Exploitation of Atlantean and Hyperborean locales continued apace, until all the exoticism was pumped out and Cimmeria was as familiar to readers as Coronation Street.

So the celebrations that greeted the news reports of a newly-discovered submerged continent were not restricted to people who remember Lemuria. A thousand fantasy novelists shook off their long-moribund manuscripts, with a swirling of dust like unto the sandstorms of the deserts of Zothique... adventure beyond imagining in long-vanished seething jungles, and the last desperate struggle for survival among the remnants of doomed civilisations as lands sink beneath the waves...
 If your waves land beneath the sinks, it is high time to bite the bullet and call the plumber.
It turns out that 'Lemuria' has been downsized to 'Mauritia': the reports involve a thin sliver of land caught in a custody battle between India and Africa when the former tore itself away from Gondwana (reportedly feeling 'trapped' and 'hemmed in') and began a slow trek across the Tethys Sea in the direction of Laurasia 'who understood the landmass that India wanted to be'. The theory has it that Mauritia broke into even smaller fragments which all sank to the ocean floor because (in a terrible run of bad luck) each in turn drifted over the Réunion mantle plume, which buried their lighter lithospheric rocks under floods of heavier basaltic lava. Ultramafic, even.

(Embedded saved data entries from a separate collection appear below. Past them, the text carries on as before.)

(* ===== verification/Server.v ===== *)
(** * The service

    [src/crates/daphne-server/src/]: the Aggregator that keeps its buckets in durable objects
    and its configuration in KV, both behind the storage proxy: [App] with the methods of
    [DapAggregator], [DapReportInitializer], [HpkeProvider], [HpkeDecrypter],
    [BearerTokenProvider] and [DapLeader] ([roles/]), the requests to durable objects
    ([storage_proxy_connection/mod.rs]) and the configuration and authorization types of
    [daphne-service-utils].

    A request to a durable object is an HTTP request to the proxy (class [DoHttp]); the value
    of which the JSON form is the body stands for the body.  Requests the code makes
    concurrently are made one after the other, up to the first error where the code stops
    there. *)

From S2P Require Import Prelude Codec Messages TaskprovMessages Errors Config Pine Taskprov AggShare.
From S2P Require Import Hpke Protocol Auth LeaderState Roles Leader DurableStore DurableRequests Kv.

(** ** Configuration: [daphne-service-utils] *)
Inductive DapRole : Type := Role_Leader | Role_Helper.

#[global] Instance DapRole_eq_dec : EqDecision DapRole.
Proof. solve_decision. Defined.

Definition is_leader (r : DapRole) : bool := bool_decide (r = Role_Leader).
Definition is_helper (r : DapRole) : bool := bool_decide (r = Role_Helper).

Definition DapRole_from_str (s : string) : res string DapRole :=
  if decide (s = "leader") then Ok Role_Leader
  else if decide (s = "helper") then Ok Role_Helper
  else Err s.

Record TlsClientAuth : Type := MkTlsClientAuth { tls_verified : string }.

Record DaphneAuth : Type := MkDaphneAuth {
  auth_bearer_token : option BearerToken;
  auth_cf_tls_client_auth : option TlsClientAuth;
}.

Record DaphneWorkerAuthMethod : Type := MkAuthMethod { method_bearer_token : option BearerToken }.

Record TaskprovConfig : Type := MkTaskprovConfig {
  tp_hpke_collector_config : HpkeConfig;
  tp_vdaf_verify_key_init : list byte;
  tp_leader_auth : DaphneWorkerAuthMethod;
  tp_collector_auth : option DaphneWorkerAuthMethod;
}.

Record DaphneServiceConfig : Type := MkDaphneServiceConfig {
  sc_role : DapRole;
  sc_global : DapGlobalConfig;
  sc_base_url : option Url;
  sc_taskprov : option TaskprovConfig;
  sc_default_version : DapVersion;
  sc_report_storage_epoch_duration : Duration;
  sc_report_storage_max_future_time_skew : Duration;
}.

Definition default_report_storage_max_future_time_skew : Duration := 300.

(** ** Requests to durable objects *)
Section Server.
Context `{BP : BuildProfile} `{PC : PrioCodec} `{PA : PrioAgg} `{VO : !VdafOps} `{Dg : Digest} `{HC : HpkeCrypto}.
Context `{PV : !PrioVec} `{PE : !PrioElemBytes} `{CP : Capnp} `{HX : HexCodec}.

(** A response with the status of success and its value, or another status. *)
Inductive do_reply : Type :=
| Reply_ok (value : store_response)
| Reply_status (status : N).

(** [http.post(url).body(..).bearer_auth(..).send()]; [None] is an error of [reqwest]. *)
Class DoHttp (W : Type) : Type := do_post : string -> list byte -> W -> option do_reply * W.

Context {W : Type} `{DH : DoHttp W} `{KH : KvHttp W} `{KJ : KvJson}.

(** ** State *)
Record App : Type := MkApp {
  app_kv : kv_state W;
  app_service_config : DaphneServiceConfig;
  app_test_leader_state : InMemoryLeaderState;
  (** [SystemTime::now()] in seconds *)
  app_now : Time;
}.

Abbreviation app A := (stm App DapError A).

Definition set_kv (s : App) (k : kv_state W) : App :=
  MkApp k (app_service_config s) (app_test_leader_state s) (app_now s).

(** An operation of [self.kv()], with its error as it is. *)
Definition try_kv {A} (m : stm (kv_state W) ProxyError A) : app (res ProxyError A) := fun s =>
  let '(r, k) := m (app_kv s) in (Ok r, set_kv s k).

(** [.await.map_err(|e| fatal_error!(err = ?e, msg))] *)
Definition on_kv {A} (msg : string) (m : stm (kv_state W) ProxyError A) : app A :=
  r ← try_kv m; lift (map_err (fun _ => fatal_logged msg) r).

(** [self.test_leader_state.lock().await] *)
Definition on_leader_state {A} (f : stm InMemoryLeaderState DapError A) : app A := fun s =>
  let '(r, l) := f (app_test_leader_state s) in
  (r, MkApp (app_kv s) (app_service_config s) l (app_now s)).

(** [RequestBuilder::send]; [of_json] reads the value as the type that is asked for. *)
Definition do_send {R} (of_json : store_response -> option R) (path : AggregateStoreMethod)
    (request : DurableRequest (list byte)) : app (res ProxyError R) := fun s =>
  let k := app_kv s in
  let '(r, w) := do_post (String.append DO_PATH_PREFIX (AggregateStore_to_uri path))
                   (into_bytes request) (kv_world k) in
  (Ok match r with
      | Some (Reply_ok v) => ok_or (of_json v) ProxyReqwest
      | Some (Reply_status status) => Err (ProxyHttp status)
      | None => Err ProxyReqwest
      end, set_kv s (MkKvState (kv_cache k) w (kv_clock k))).

Definition as_merge (v : store_response) : option AggregateStoreMergeResp :=
  match v with Resp_Merge r => Some r | _ => None end.
Definition as_share (v : store_response) : option DapAggregateShare :=
  match v with Resp_AggShare s => Some s | _ => None end.
Definition as_unit (v : store_response) : option unit :=
  match v with Resp_Unit => Some tt | _ => None end.
Definition as_bool (v : store_response) : option bool :=
  match v with Resp_Bool b => Some b | _ => None end.

(** [durable.request(path, (version, &task_id_hex, &bucket))]; the retry flag of [Do] is off. *)
Definition do_request (path : AggregateStoreMethod) (version : DapVersion) (task_id : TaskId)
    (bucket : DapBatchBucket) : DurableRequest (list byte) :=
  (DurableRequest_new path (version, hex_encode task_id, bucket)).1.

(** ** Tasks *)
Definition app_get_task_config_for (task_id : TaskId) : app (option DapTaskConfig) :=
  on_kv "failed to get a task config from kv: {task_id}"
    (get_cloned TaskConfigPrefix (hex_encode task_id) KvGetOptions_default).

(** [..await?.ok_or(DapError::Abort(DapAbort::UnrecognizedTask))?] *)
Definition app_task (task_id : TaskId) : app DapTaskConfig :=
  o ← app_get_task_config_for task_id;
  lift (ok_or o (Abort_ (UnrecognizedTask task_id))).

(** ** Aggregate shares *)

(** An error, and a value that is missing, count as [false]. *)
Definition fetch_replay_protection_override : app ReplayProtection :=
  r ← try_kv (get_cloned (GlobalConfigOverride T_bool)
                (GlobalOverrides_to_string SkipReplayProtection) (MkKvGetOptions true));
  match r with
  | Ok (Some true) => mret ReplayProtection_InsecureDisabled
  | Panic => lift Panic
  | _ => mret ReplayProtection_Enabled
  end.
(* ===== verification/RouterCorrect.v ===== *)
(** * The HTTP interface carries the protocol

    Every response of the service is accounted for in its metrics and says what became of the
    request ([every_response_counted]); and a request the Leader sends over HTTP is the call
    of the Helper's handler with that request, as the in-memory peer of [System] makes it
    ([peer_over_http]). *)

From Stdlib Require Import Ascii.
From S2P Require Import Prelude Codec Messages TaskprovMessages Errors Config AggShare Hpke.
From S2P Require Import Protocol Pine Taskprov LeaderState Roles Leader Auth Server Router.

(** ** What [axum] and [http] document *)

(** A segment of a route: a literal or a parameter. *)
Inductive segment : Type := Static (s : string) | Param (name : string).

Definition segment_text (g : segment) : string :=
  match g with Static s => s | Param name => String ":" name end.

Definition path_of (parts : list string) : string :=
  foldr (fun p rest => String "/" (String.append p rest)) EmptyString parts.

Definition pattern_of (gs : list segment) : string := path_of (segment_text <$> gs).

(** The characters of which no URL encoding is needed. *)
Definition unreserved (c : ascii) : bool :=
  let n := N_of_ascii c in
  ((48 <=? n) && (n <=? 57)) || ((65 <=? n) && (n <=? 90)) || ((97 <=? n) && (n <=? 122))
  || (n =? 45) || (n =? 95).

Definition plain (s : string) : bool :=
  negb (bool_decide (s = EmptyString)) && forallb unreserved (String.list_ascii_of_string s).

Definition visible (s : string) : bool :=
  forallb (fun c => (32 <=? N_of_ascii c) && (N_of_ascii c <? 127)) (String.list_ascii_of_string s).

(** A literal matches itself, a parameter one segment. *)
Fixpoint match_segments (gs : list segment) (parts : list string) : option (list (string * string)) :=
  match gs, parts with
  | [], [] => Some []
  | Static s :: gs, p :: parts => if String.eqb s p then match_segments gs parts else None
  | Param name :: gs, p :: parts => ((name, p) ::.) <$> match_segments gs parts
  | _, _ => None
  end.

(** A pattern of plain names. *)
Definition segment_plain (g : segment) : bool := match g with Static s | Param s => plain s end.

Definition pattern_plain (gs : list segment) : bool :=
  match gs with [] => false | _ => forallb segment_plain gs end.

Class AxumLaws (AX : Axum) : Prop := {
  match_path_plain gs parts :
    pattern_plain gs = true -> forallb plain parts = true ->
    match_path (pattern_of gs) (path_of parts) = match_segments gs parts;
  header_round_trip s v : header_from_str s = Some v -> header_to_str v = Some s;
  header_bytes s v : header_from_str s = Some v -> v = String.list_byte_of_string s;
  header_visible s : visible s = true -> is_Some (header_from_str s);
  query_param_none key : query_param key "" = Some None;
}.
(* ===== verification/Metrics.v ===== *)
(** * Prometheus metrics

    The metrics of the program as they are exported: [DaphnePromMetrics]
    ([src/crates/daphne/src/metrics.rs]), [DaphnePromServiceMetrics]
    ([src/crates/daphne-service-utils/src/metrics.rs]) and the metrics of the storage proxy
    ([src/crates/daphne-worker/src/storage_proxy/metrics.rs]).  The handlers record the calls on
    the traits as [metric_event] and [service_event]; here every call is what it does to the
    collectors of a registry.

    The crate [prometheus] is the class [Prometheus], over the state [P] of a registry and its
    collectors. *)

From stdpp Require Import pretty.
From S2P Require Import Prelude Messages Errors Protocol Pine PineField PineEncoding Router.

(** ** [prometheus] *)

(** A collector without labels has the empty list of labels; a histogram without buckets of its
    own has the default ones. *)
Class Prometheus (P : Type) : Type := {
  Collector : Type;
  PromError : Type;
  exponential_buckets : f64 -> f64 -> N -> option (list f64);
  (** the name, the help and the labels *)
  register_int_counter_vec_with_registry : string -> string -> list string -> stm P PromError Collector;
  register_histogram_vec_with_registry :
    string -> string -> option (list f64) -> list string -> stm P PromError Collector;
  (** [with_label_values(..).inc_by(..)] and [with_label_values(..).observe(..)] *)
  inc_by : Collector -> list string -> N -> stm P Empty_set unit;
  histogram_observe : Collector -> list string -> f64 -> stm P Empty_set unit;
}.

Section Prom.
Context {P : Type} `{PR : Prometheus P}.

(** [.inc()] *)
Definition counter_inc (c : Collector) (labels : list string) : stm P Empty_set unit := inc_by c labels 1.

(** [.map_err(|e| fatal_error!(err = ?e, msg))] *)
Definition fatal_on {A} (msg : string) (m : stm P PromError A) : stm P DapError A := fun p =>
  let '(r, p) := m p in (map_err (fun _ => fatal_logged msg) r, p).

(** ** [daphne] *)
Record DaphnePromMetrics : Type := MkDaphnePromMetrics {
  inbound_request_counter : Collector;
  report_counter : Collector;
  aggregation_job_counter : Collector;
  aggregation_job_batch_size_histogram : Collector;
  aggregation_job_put_span_retry_counter : Collector;
}.

Definition batch_size_buckets : res DapError (list f64) :=
  match exponential_buckets (f64_of_u64 1) (f64_of_u64 2) 8 with
  | Some buckets => Ok buckets
  | None => Panic
  end.

Definition DaphnePromMetrics_register : stm P DapError DaphnePromMetrics :=
  inbound_request_counter ← fatal_on "failed to regsiter inbound_request_counter"
    (register_int_counter_vec_with_registry "inbound_request_counter"
       "Total number of successful inbound requests." ["type"%string]);
  report_counter ← fatal_on "failed to register report_counter"
    (register_int_counter_vec_with_registry "report_counter"
       "Total number reports rejected, aggregated, and collected." ["status"%string]);
  buckets ← lift batch_size_buckets;
  aggregation_job_batch_size_histogram ← fatal_on "failed to register aggregation_job_batch_size"
    (register_histogram_vec_with_registry "aggregation_job_batch_size"
       "Number of records in an incoming AggregationJobInitReq." (Some buckets) []);
  aggregation_job_counter ← fatal_on "failed to register aggregation_job_counter"
    (register_int_counter_vec_with_registry "aggregation_job_counter"
       "Total number of aggregation jobs started and completed." ["status"%string]);
  aggregation_job_put_span_retry_counter ←
    fatal_on "failed to register aggregation_job_put_span_retry_counter"
    (register_int_counter_vec_with_registry "aggregation_job_put_span_retry_counter"
       "Total number of times the aggregation continuation was restarted due to replayed reports" []);
  mret (MkDaphnePromMetrics inbound_request_counter report_counter aggregation_job_counter
          aggregation_job_batch_size_histogram aggregation_job_put_span_retry_counter).

Definition request_type_str (request_type : DaphneRequestType) : string :=
  match request_type with
  | RT_HpkeConfig => "hpke_config"
  | RT_Upload => "upload"
  | RT_Aggregate => "aggregate"
  | RT_Collect => "collect"
  end.

(** [impl DaphneMetrics for DaphnePromMetrics] *)
Definition prom_metric (self : DaphnePromMetrics) (e : metric_event) : stm P Empty_set unit :=
  match e with
  | inbound_req_inc request_type =>
      counter_inc (inbound_request_counter self) [request_type_str request_type]
  | report_inc_by status val => inc_by (report_counter self) [ReportStatus_to_string status] val
  | agg_job_observe_batch_size val =>
      histogram_observe (aggregation_job_batch_size_histogram self) [] (f64_of_u64 val)
  | agg_job_started_inc => counter_inc (aggregation_job_counter self) ["started"%string]
  | agg_job_completed_inc => counter_inc (aggregation_job_counter self) ["completed"%string]
  | agg_job_put_span_retry_inc => counter_inc (aggregation_job_put_span_retry_counter self) []
  end.

(** ** [daphne-service-utils] *)
Record DaphnePromServiceMetrics : Type := MkDaphnePromServiceMetrics {
  service_daphne : DaphnePromMetrics;
  http_status_code_counter : Collector;
  dap_abort_counter : Collector;
  auth_method_counter : Collector;
}.

Definition DaphnePromServiceMetrics_register : stm P DapError DaphnePromServiceMetrics :=
  http_status_code_counter ← fatal_on "failed to register http_status_code"
    (register_int_counter_vec_with_registry "http_status_code" "HTTP response status code." ["code"%string]);
  dap_abort_counter ← fatal_on "failed to register dap_abort"
    (register_int_counter_vec_with_registry "dap_abort" "DAP aborts." ["reason"%string]);
  auth_method ← fatal_on "failed to register dap_abort"
    (register_int_counter_vec_with_registry "auth_method" "The authentication method used" ["method"%string]);
  daphne ← DaphnePromMetrics_register;
  mret (MkDaphnePromServiceMetrics daphne http_status_code_counter dap_abort_counter auth_method).

(** [impl DaphneServiceMetrics for DaphnePromServiceMetrics] *)
Definition prom_service (self : DaphnePromServiceMetrics) (e : service_event) : stm P Empty_set unit :=
  match e with
  | abort_count_inc label => counter_inc (dap_abort_counter self) [label]
  | count_http_status_code status_code =>
      counter_inc (http_status_code_counter self) [pretty status_code]
  | auth_method_inc method => counter_inc (auth_method_counter self) [auth_method_label method]
  end.

(** A call of either trait; those of [DaphneMetrics] are delegated. *)
Definition prom_call (self : DaphnePromServiceMetrics) (e : metric_event + service_event) :
    stm P Empty_set unit :=
  match e with
  | inl e => prom_metric (service_daphne self) e
  | inr e => prom_service self e
  end.

(** Calls one after the other. *)
Fixpoint prom_calls (self : DaphnePromServiceMetrics) (es : list (metric_event + service_event)) :
    stm P Empty_set unit :=
  match es with
  | [] => mret tt
  | e :: es => _ ← prom_call self e; prom_calls self es
  end.

(** ** [daphne-worker]: the storage proxy *)
Record ProxyMetrics : Type := MkProxyMetrics {
  durable_request_retry_count : Collector;
  durable_request_time_seconds : Collector;
  kv_request_time_seconds : Collector;
}.

(** [.unwrap()] of a registration *)
Definition unwrap_on {E A} (m : stm P PromError A) : stm P E A := fun p =>
  match m p with
  | (Ok a, p) => (Ok a, p)
  | (_, p) => (Panic, p)
  end.

Definition Metrics_new {E} : stm P E ProxyMetrics :=
  durable_request_retry_count ← unwrap_on
    (register_int_counter_vec_with_registry "durable_request_retry_count"
       "The number of times a request to a durable object was retried. count = -1 means the number of retries was exhausted"
       ["count"; "object"; "path"]%string);
  durable_request_time_seconds ← unwrap_on
    (register_histogram_vec_with_registry "durable_request_time_seconds"
       "Histogram of durable object request timings" None ["uri"; "outcome"]%string);
  kv_request_time_seconds ← unwrap_on
    (register_histogram_vec_with_registry "kv_request_time_seconds"
       "Histogram of KV request timings" None ["op"; "status"]%string);
  mret (MkProxyMetrics durable_request_retry_count durable_request_time_seconds kv_request_time_seconds).

Definition durable_request_retry_count_inc (self : ProxyMetrics) (number_of_retries : Z)
    (object path : string) : stm P Empty_set unit :=
  counter_inc (durable_request_retry_count self) [pretty number_of_retries; object; path].

(** [Duration::as_secs_f64] of a duration in milliseconds: the seconds, and the nanoseconds of the
    rest over [10^9] *)
Definition f64_add (x y : f64) : f64 := SpecFloat.SFadd 53 1024 x y.

Definition as_secs_f64 (millis : N) : f64 :=
  f64_add (f64_of_u64 (millis / 1000))
    (f64_div (f64_of_u64 (millis mod 1000 * 1000000)) (f64_of_u64 1000000000)).

Definition durable_request_time_seconds_observe (self : ProxyMetrics) (uri status : string) (time : N) :
    stm P Empty_set unit :=
  histogram_observe (durable_request_time_seconds self) [uri; status] (as_secs_f64 time).

Definition kv_request_time_seconds_observe (self : ProxyMetrics) (op status : string) (time : N) :
    stm P Empty_set unit :=
  histogram_observe (kv_request_time_seconds self) [op; status] (as_secs_f64 time).
End Prom.
Arguments DaphnePromMetrics P {PR}.
Arguments DaphnePromServiceMetrics P {PR}.
Arguments ProxyMetrics P {PR}.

So the Réunion plume, when it created the island of Mauritius some 10 Myears ago -- the southmost of these purported continental fragments -- brought to the surface some of the evidence it had previously buried. An experience with which many of us are familiar SHUT UP SMUT
This was largely an excuse for the researchers to spend their time with bucket and spade on the beaches of Mauritius, collecting samples of sand. These yielded grains of lithospheric zircon, which cannot otherwise be explained, unless a flock of European or American swallows stopped there on their migratory paths, burdened with any number of sand-encrusted coconuts.

The other fragments of this putative Mauritia landmass remain speculative. Sadly, there is little difference between (a) "Island chains and sunken sea-mounts and thickened ocean-floor plate marking some fragments of continental plate that drifted over a plume", and (b) "Island chains and sunken sea-mounts and thickened ocean-floor plate where it drifted over a plume without fragments of continental plate".

Personally I cleave to Lafferty's "Aliens borrowed a slice of crust for research purposes" theory.


ifthethunderdontgetya™³²®© said...

I rate for the coconuts theory.

zombie rotten mcdonald said...

no bassoons.

anne said...

2(oh my .. . , / i'll find where i put .., of my first comment on the last post (1 , where i put the maz es comment ,i'd like your feed back on something of .. .

ifthethunderdontgetya™³²®© said...

Cthulhu is involved, right?

Substance McGravitas said...

The other fragments of this putative Mauritia landmass remain speculative.

An excellent beginning. Look to your fillings, my friends!